3. Selection of battery structure
For times permeance cells in the process of how to control the discharge temperature is also a very important question, during the process of high discharge current lithium ion battery can produce a lot of heat, heat in lithium ion battery internal accumulation will lead to a rise in temperature, large temperature gradient, so the lithium ion battery internal failure down inconsistent, affect the service life of lithium ion batteries. How to choose an appropriate structure becomes particularly important. Stephan Kosch et al., Technical University of Munich, Germany [8] studied the influence of shape and position of pole lug of lithium ion battery on thermal characteristics of large-size lithium ion battery through two-dimensional electro-thermal polarization model.
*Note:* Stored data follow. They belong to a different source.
(* ===== verification/MysqlStmt.v ===== *)
(** * Prepared statements

    Models [MySQLStmt] with its parameters and result columns
    ([sylar/DBPool/mysql.hpp], [mysql.tpp]).  As in [Mysql] the answers of the client
    library and the results of the waits are arguments.  The statement records the
    calls it makes of the library; the order the library demands of them is an
    automaton, against which the statement is proved. *)

From S2P Require Import Prelude CppString TimeLimit FdContext Mysql.

(** ** Text columns *)

Record STMT_Text := MkText { t_buf : list Z; t_length : Z; t_is_null : bool; t_error : bool }.

(** [StringToText<N>]; [None] is the failed assertion. *)
Definition StringToText (N : nat) (s : list Z) : option STMT_Text :=
  if (N =? 0)%nat then None
  else
    let error := (N - 1 <? length s)%nat in
    let len := if (length s <? N - 1)%nat then length s else (N - 1)%nat in
    let buf := write_at 0 (take len s) (repeat 0 N) in
    Some (MkText (<[len := 0]> buf) (Z.of_nat len) false error).

(** [TextToString]; [None] reads past the buffer. *)
Definition TextToString (t : STMT_Text) : option (list Z) :=
  if t_is_null t then Some []
  else if (0 <=? t_length t) && (t_length t <=? zlen (t_buf t)) then Some (take (Z.to_nat (t_length t)) (t_buf t))
  else None.
(* ===== verification/Result.v ===== *)
(** * Values or errors

    Models [ResultImpl] ([sylar/basic/utils/result.hpp]): a variant and a flag that
    says which alternative is meant.  What a value becomes when it is moved from is a
    parameter of the types. *)

From S2P Require Import Prelude.

(** What the accessors throw. *)
Inductive result_exn := NoValue | NoError | BadVariantAccess.

Section ResultImpl.
Context {ReturnType ErrorType : Type}.
Variable moved_value : ReturnType -> ReturnType.
Variable moved_error : ErrorType -> ErrorType.

Record ResultImpl := MkResult { m_value_or_error : ReturnType + ErrorType; m_isError : bool }.

(** The constructors, with the flag that defaults to the alternative. *)
Definition result_of_value (value : ReturnType) (type : bool) : ResultImpl := MkResult (inl value) type.
Definition result_of_error (error : ErrorType) (type : bool) : ResultImpl := MkResult (inr error) type.

Definition createValue (value : ReturnType) : ResultImpl := result_of_value value false.
Definition createError (error : ErrorType) : ResultImpl := result_of_error error true.

(** A moved-from result keeps its flag and its alternative. *)
Definition moved_from (r : ResultImpl) : ResultImpl :=
  MkResult (match m_value_or_error r with inl v => inl (moved_value v) | inr e => inr (moved_error e) end) (m_isError r).

(** The move constructor and the move assignment: the new result and the old one. *)
Definition move_ctor (other : ResultImpl) : ResultImpl * ResultImpl :=
  (MkResult (m_value_or_error other) (m_isError other), moved_from other).
Definition move_assign (self other : ResultImpl) (same : bool) : ResultImpl * ResultImpl :=
  if same then (self, self) else (MkResult (m_value_or_error other) (m_isError other), moved_from other).

Definition isError (r : ResultImpl) : bool := m_isError r.

Definition getValue (r : ResultImpl) : ReturnType + result_exn :=
  if m_isError r then inr NoValue
  else match m_value_or_error r with inl v => inl v | inr _ => inr BadVariantAccess end.

Definition getError (r : ResultImpl) : ErrorType + result_exn :=
  if negb (m_isError r) then inr NoError
  else match m_value_or_error r with inr e => inl e | inl _ => inr BadVariantAccess end.

Definition setValue (value : ReturnType) (r : ResultImpl) : ResultImpl := MkResult (inl value) false.
Definition setError (error : ErrorType) (r : ResultImpl) : ResultImpl := MkResult (inr error) true.

Definition operator_bool (r : ResultImpl) : bool := negb (m_isError r).

(** ** A result in use *)

(** What a program does to a result it got: set it, move it elsewhere and go on with the new
    one, assign another one to it. *)
Inductive result_op :=
  | Op_setValue (v : ReturnType)
  | Op_setError (e : ErrorType)
  | Op_move
  | Op_assign (other : ResultImpl)
  | Op_self_assign.

Definition apply_op (op : result_op) (r : ResultImpl) : ResultImpl :=
  match op with
  | Op_setValue v => setValue v r
  | Op_setError e => setError e r
  | Op_move => (move_ctor r).1
  | Op_assign other => (move_assign r other false).1
  | Op_self_assign => (move_assign r r true).1
  end.

(** What the result stands for, by the operations alone. *)
Definition meaning (r : ResultImpl) : ReturnType + ErrorType := m_value_or_error r.

Definition meaning_after (op : result_op) (x : ReturnType + ErrorType) : ReturnType + ErrorType :=
  match op with
  | Op_setValue v => inl v
  | Op_setError e => inr e
  | Op_assign other => meaning other
  | Op_move | Op_self_assign => x
  end.

(** The flag says which alternative the variant holds. *)
Definition tagged (r : ResultImpl) : Prop :=
  m_isError r = match m_value_or_error r with inl _ => false | inr _ => true end.

Definition op_tagged (op : result_op) : Prop := match op with Op_assign other => tagged other | _ => True end.

(** A result that is tagged behaves as the sum it stands for. *)
Definition behaves (x : ReturnType + ErrorType) (r : ResultImpl) : Prop :=
  match x with
  | inl v => isError r = false /\ operator_bool r = true /\ getValue r = inl v /\ getError r = inr NoError
  | inr e => isError r = true /\ operator_bool r = false /\ getValue r = inr NoValue /\ getError r = inl e
  end.

Lemma tagged_behaves r : tagged r -> behaves (meaning r) r.
Proof. destruct r as [[v|e] b]; unfold tagged; cbn; intros ->; done. Qed.

Lemma apply_op_tagged op r : tagged r -> op_tagged op -> tagged (apply_op op r) /\ meaning (apply_op op r) = meaning_after op (meaning r).
Proof. destruct r as [x b], op as [v|e| |[y c]|]; done. Qed.

(** A result that was created as a value or as an error stands for exactly what was
    last put into it, whatever is set, moved and assigned since: the flag, the test and
    both accessors agree, the accessor of the other alternative throws its own
    exception, and neither ever fails on the variant. *)
Theorem result_refines_sum r ops :
  (exists v, r = createValue v) \/ (exists e, r = createError e) -> Forall op_tagged ops ->
  behaves (fold_left (fun x op => meaning_after op x) ops (meaning r)) (fold_left (fun r op => apply_op op r) ops r).
Proof.
  intros Hr Hops. assert (Ht : tagged r) by (destruct Hr as [[v ->]|[e ->]]; done). clear Hr.
  revert r Ht. induction Hops as [|op ops Hop _ IH]; intros r Ht; cbn [fold_left]; [by apply tagged_behaves|].
  destruct (apply_op_tagged op r Ht Hop) as [Ht' Hm]. rewrite <- Hm. by apply IH.
Qed.

(** The flag of the constructors is not checked: a value marked as an error has neither. *)
Theorem mismarked_result v :
  getValue (result_of_value v true) = inr NoValue /\ getError (result_of_value v true) = inr BadVariantAccess.
Proof. done. Qed.
End ResultImpl.

Lemma result_refines_sum_witness :
  getError (setError 404 (createValue (ErrorType := Z) true)) = inl 404.
Proof.
  apply (result_refines_sum id id (createValue true) [Op_move; Op_setError 404]); [left; by exists true|].
  by repeat constructor.
Defined.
Very ear width and the thickness of the collection of fluid for lithium ion battery in the temperature distribution in the process of discharge, the narrower the pole ear, the thinner the battery set fluid temperature distribution inside the nonuniformity, the greater the also found that when the battery pole ear on the ends of the battery when can effectively reduce the discharge of the battery internal temperature non-uniformity in the process of.
By selecting appropriate material, formula and structure, the internal impedance and polarization of lithium ion battery can be reduced, the temperature inhomogeneity can be reduced, and the efficiency of the battery can be effectively improved. Increase rate performance is a comprehensive project, need to consider from multiple factors, xiaobian introduction is only a drop in the bucket, knowledge limits are unavoidable omissions, I hope friends criticism and correction, put forward their own views.